Transient failures such as rate limits (HTTP 429) or temporary server issues (HTTP 5xx) are common when working with LLM APIs. The RetryProvider provides a transparent way to add exponential backoff and retry logic to any LLM provider.
The RetryProvider is a wrapper that implements the same LLMProvider interface. It uses the tenacity library to handle retries with exponential backoff.
- Non-streaming calls: Retried automatically based on the configuration.
- Streaming calls: Bypassed directly to the base provider (not retried).
You can customize the retry behavior using the RetryConfig dataclass.
from ecs_agent.types import RetryConfig
config = RetryConfig(
max_attempts=3, # Default: 3
multiplier=1.0, # Default: 1.0
min_wait=4.0, # Default: 4.0 seconds
max_wait=60.0, # Default: 60.0 seconds
retry_status_codes=(429, 500, 502, 503, 504) # Default
)The RetryProvider will attempt a retry if:
- It receives an
httpx.HTTPStatusErrorwith a status code included inretry_status_codes. - It encounters an
httpx.RequestError(like network timeouts or connection issues).
Wrap any existing provider (like OpenAIProvider) with RetryProvider.
import asyncio
from ecs_agent.providers import OpenAIProvider
from ecs_agent import RetryProvider
from ecs_agent.types import Message, RetryConfig
async def main():
base_provider = OpenAIProvider(api_key="...", model="qwen3.5-plus")

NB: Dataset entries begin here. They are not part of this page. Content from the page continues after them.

(** C8.  Take a state that the program reaches without a store outside
    [command] or [pageBuffer], initialized, with the tick timer expired
    and [ExitRequested] set.  The pass that starts in it ends in the call
    of [RunApplication]: at once and with the flash untouched when
    [ApplicationReady] is set; after [DeleteFlash] (run twice, since
    [DeleteFlashRequested] is then set as well), which leaves every cell
    from address 2 up to the bootloader erased, when it is clear. *)
Theorem exit_tick (f : Z -> Z) (cs : list callback) (s : state) :
  reachable f s ->
  stray s = [] ->
  PAGE_SIZE <= TIMONEL_START <= 65536 - PAGE_SIZE ->
  initialized s = true -> i2cDly s = 0 ->
  flag SR_EXIT_TML s = true ->
  let s0 := set_i2cDly (u16 (-1)) s in
  (flag SR_APP_READY s = true ->
   main_pass cs s = HandOff s0 /\ mem s0 = mem s) /\
  (flag SR_APP_READY s = false ->
   let s' := DeleteFlash (set_led true (DeleteFlash s0)) in
   main_pass cs s = HandOff s' /\
   (forall x, 2 <= x < TIMONEL_START -> flash (mem s') x = 0xFF) /\
   (forall x, TIMONEL_START <= x -> flash (mem s') x = flash (mem s) x)).
Proof.
  intros Hr _ HT Hi Hd He s0.
  destruct (reach_inv _ f _ s Hr) as ((_ & Wb & Wt) & Hsr & _).
  assert (Hs : supervise s = tick s0).
  { unfold supervise. rewrite Hi, Hd. reflexivity. }
  unfold main_pass. rewrite Hs, tick_flags.
  change (flag SR_EXIT_TML s0) with (flag SR_EXIT_TML s).
  change (flag SR_APP_READY s0) with (flag SR_APP_READY s).
  change (flag SR_DEL_FLASH s0) with (flag SR_DEL_FLASH s).
  rewrite He. split.
  - intros Hready. rewrite Hready. cbn [andb]. auto.
  - intros Hready. rewrite Hready, (Hsr Hready). cbn [andb negb]. cbv zeta.
    split; [reflexivity|].
    exact (DeleteFlash_twice s0 HT Wb Wt).
Qed.

End Claims2.

(** ** Receiving a frame *)


Lemma store_loop_in (l : list Z) :
  forall (k : nat) (c : list Z) (n : Z) (s : state),
  (k + length l <= length c)%nat ->
  fold_left (fun s iv => store_command (fst iv) (snd iv) s)
            (zip (seqZ (Z.of_nat k) (Z.of_nat (length l))) l)
            (set_command c n s)
  = set_command (take k c ++ l ++ drop (k + length l) c) n s.
Proof.
  induction l as [|x l IH]; intros k c n s Hk.
  - cbn [length zip_with fold_left app]. rewrite Nat.add_0_r, take_drop. reflexivity.
  - cbn [length] in *.
    rewrite seqZ_cons by lia.
    cbn [zip_with fold_left fst snd].
    replace (Z.pred (Z.of_nat (S (length l)))) with (Z.of_nat (length l)) by lia.
    replace (Z.succ (Z.of_nat k)) with (Z.of_nat (S k)) by lia.
    unfold store_command at 2. fields.
    replace ((0 <=? Z.of_nat k) && (Z.of_nat k <? Z.of_nat (length c)))
      with true by (symmetry; apply andb_true_iff; split; [apply Z.leb_le|apply Z.ltb_lt]; lia).
    rewrite Nat2Z.id.
    change (set_command (<[k:=x]> c) n (set_command c n s))
      with (set_command (<[k:=x]> c) n s).
    rewrite IH by (rewrite length_insert; lia).
    f_equal.
    rewrite (take_S_r _ _ x) by (apply list_lookup_insert_eq; lia).
    rewrite take_insert_ge by lia.
    rewrite drop_insert_lt by lia.
    rewrite <- app_assoc. cbn [app].
    replace (S k + length l)%nat with (k + S (length l))%nat by lia.
    reflexivity.
Qed.

Section Receive.
Context {cfg : Build}.

Lemma ReceiveEvent_eq (rx : list Z) (s : state) :
  (length rx <= length (command s))%nat ->
  (length (command s) <= 255)%nat ->
  ReceiveEvent rx s
  = set_command (rx ++ drop (length rx) (command s))
                (Z.of_nat (length rx)) s.
Proof.
  intros Hn Hc. unfold ReceiveEvent. cbv zeta. fields.
  unfold u8. rewrite Z.mod_small by lia.
  rewrite (store_loop_in rx 0 (command s) _ s) by lia.
  reflexivity.
Qed.

(** X1.  A frame that fits [command] replaces its first bytes and leaves
    the bytes after them as the frame before left them; [commandLength] is
    the length of the frame.  No other variable changes: receiving a
    command runs none of it.  An empty frame only sets [commandLength] to
    0. *)
Theorem ReceiveEvent_stores_frame (rx : list Z) (s : state) :
  (length rx <= length (command s))%nat ->
  (length (command s) <= 255)%nat ->
  ReceiveEvent rx s
  = set_command (rx ++ drop (length rx) (command s))
                (Z.of_nat (length rx)) s.
Proof. exact (ReceiveEvent_eq rx s). Qed.

End Receive.

(** ** Buffering chunks *)

Lemma set_pageIX_same (s : state) :
  set_pageIX (pageIX s) (set_pageBuffer (pageBuffer s) s) = s.
Proof. destruct s; reflexivity. Qed.

Lemma write_loop_buffer (c l : list Z) :
  forall (s : state) (sum : Z),
  0 <= pageIX s ->
  pageIX s + Z.of_nat (length l) <= Z.of_nat (length (pageBuffer s)) ->
  (length (pageBuffer s) <= 255)%nat ->
  fst (fold_left (write_byte c) l (s, sum))
  = set_pageIX (pageIX s + Z.of_nat (length l))
      (set_pageBuffer
         (take (Z.to_nat (pageIX s)) (pageBuffer s) ++ map (rd c) l
          ++ drop (Z.to_nat (pageIX s) + length l) (pageBuffer s)) s).
Proof.
  induction l as [|i l IH]; intros s sum H0 H1 H2.
  - cbn [fold_left fst length map app]. rewrite Z.add_0_r, Nat.add_0_r, take_drop.
    symmetry. apply set_pageIX_same.
  - cbn [length] in *. cbn [fold_left].
    unfold write_byte at 2. cbn [fst snd].
    unfold store_pageBuffer.
    replace ((0 <=? pageIX s) && (pageIX s <? Z.of_nat (length (pageBuffer s))))
      with true
      by (symmetry; apply andb_true_iff; split;
          [apply Z.leb_le|apply Z.ltb_lt]; lia).
    fields.
    rewrite (u8_id (pageIX s + 1)) by (unfold is_byte; lia).
    rewrite IH by (fields; rewrite ?length_insert; lia).
    fields.
    replace (Z.to_nat (pageIX s + 1)) with (S (Z.to_nat (pageIX s))) by lia.
    rewrite (take_S_r _ _ (rd c i)) by (apply list_lookup_insert_eq; lia).
    rewrite take_insert_ge by lia.
    rewrite drop_insert_lt by lia.
    rewrite <- app_assoc. cbn [app map].
    replace (S (Z.to_nat (pageIX s)) + length l)%nat
      with (Z.to_nat (pageIX s) + S (length l))%nat by lia.
    replace (pageIX s + 1 + Z.of_nat (length l))
      with (pageIX s + Z.of_nat (S (length l))) by lia.
    reflexivity.
Qed.

Section Chunks.
Context {cfg : Build}.

Lemma WRITPAGE_eq (s : state) :
  rd (command s) 0 = WRITPAGE ->
  0 <= pageIX s ->
  pageIX s + RXDATASIZE <= Z.of_nat (length (pageBuffer s)) ->
  (length (pageBuffer s) <= 255)%nat ->
  let p := Z.to_nat (pageIX s) in
  let s1 :=
    set_pageIX (pageIX s + RXDATASIZE)
      (set_pageBuffer
         (take p (pageBuffer s) ++ chunk_data s
          ++ drop (p + 8) (pageBuffer s)) s) in
  fst (RequestEvent s)
  = if checksum (chunk_data s) =? rd (command s) (RXDATASIZE + 1) then s1
    else set_statusRegister
           (Z.lor (Z.land (statusRegister s) (Z.lnot (bit SR_APP_READY)))
                  (bit SR_DEL_FLASH)) s1.
Proof.
  intros H H0 H1 H2 p s1.
  pose proof (RequestEvent_WRITPAGE s H) as HR. cbv zeta in HR.
  pose proof (write_loop (command s) (seqZ 1 RXDATASIZE) s 0) as HW.
  cbv zeta in HW.
  pose proof (write_loop_buffer (command s) (seqZ 1 RXDATASIZE) s 0 H0) as HB.
  assert (Hlen : Z.of_nat (length (seqZ 1 RXDATASIZE)) = RXDATASIZE)
    by reflexivity.
  assert (Hlen' : length (seqZ 1 RXDATASIZE) = 8%nat) by reflexivity.
  rewrite Hlen, Hlen' in HB. specialize (HB H1 H2).
  fold (chunk_data s) in HB. fold p in HB. fold s1 in HB.
  assert (Hne : seqZ 1 RXDATASIZE <> []) by discriminate.
  assert (Hsr : statusRegister s1 = statusRegister s) by reflexivity.
  clearbody s1.
  generalize dependent
    (fold_left (write_byte (command s)) (seqZ 1 RXDATASIZE) (s, 0)).
  intros acc HR (_ & _ & _ & _ & W5 & W6 & _) HB.
  rewrite HR. clear HR. cbn [fst].
  assert (Hsum : snd acc = checksum (chunk_data s)).
  { rewrite <- (u8_id (snd acc)) by auto. rewrite W5.
    unfold checksum, chunk_data, u8. now rewrite Z.add_0_l. }
  rewrite Hsum, HB.
  destruct (checksum (chunk_data s) =? rd (command s) (RXDATASIZE + 1));
    cbn [negb]; [reflexivity|].
  rewrite Hsr. reflexivity.
Qed.

Lemma rd_cons (x : Z) (l : list Z) (i : Z) :
  0 < i -> rd (x :: l) i = rd l (i - 1).
Proof.
  intros H. unfold rd. replace (Z.to_nat i) with (S (Z.to_nat (i - 1))) by lia.
  reflexivity.
Qed.

Lemma rd_app_l (l r : list Z) (i : Z) :
  0 <= i < Z.of_nat (length l) -> rd (l ++ r) i = rd l i.
Proof.
  intros H. unfold rd. apply lookup_total_app_l. lia.
Qed.

Lemma rd_app_r (l r : list Z) (i : Z) :
  Z.of_nat (length l) <= i -> rd (l ++ r) i = rd r (i - Z.of_nat (length l)).
Proof.
  intros H. unfold rd. rewrite lookup_total_app_r by lia. f_equal. lia.
Qed.

Lemma map_rd_seqZ (l r : list Z) :
  map (rd (l ++ r)) (seqZ 0 (Z.of_nat (length l))) = l.
Proof.
  revert r. induction l as [|x l IH] using rev_ind; intros r.
  - reflexivity.
  - rewrite length_app. cbn [length].
    rewrite Nat.add_1_r, seqZ_S, map_app. cbn [map].
    rewrite <- (app_assoc l [x] r). rewrite IH. f_equal.
    rewrite Z.add_0_l, rd_app_r by lia. rewrite Z.sub_diag. reflexivity.
Qed.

# Customize retry logic to be more aggressive
retry_config = RetryConfig(max_attempts=5, multiplier=2.0)
# Wrap the provider
provider = RetryProvider(base_provider, retry_config=retry_config)
messages = [Message(role="user", content="What is the capital of France?")]
# This call will automatically retry up to 5 times on transient errors
result = await provider.complete(messages)
print(result.message.content)
if __name__ == "__main__":
asyncio.run(main())When a retry occurs, it is logged at the WARNING level. The log entries include structured fields to help you monitor API reliability:
attempt: The current attempt number.error: The error message or status code that triggered the retry.wait_seconds: The amount of time the system will wait before the next attempt.
- Streaming: As mentioned, streaming calls are NOT retried. If a stream fails, you must handle the error in your application logic.
- Permanent Errors: Errors that are not considered transient (e.g., HTTP 400 Bad Request, 401 Unauthorized, 403 Forbidden) are NOT retried and will raise immediately.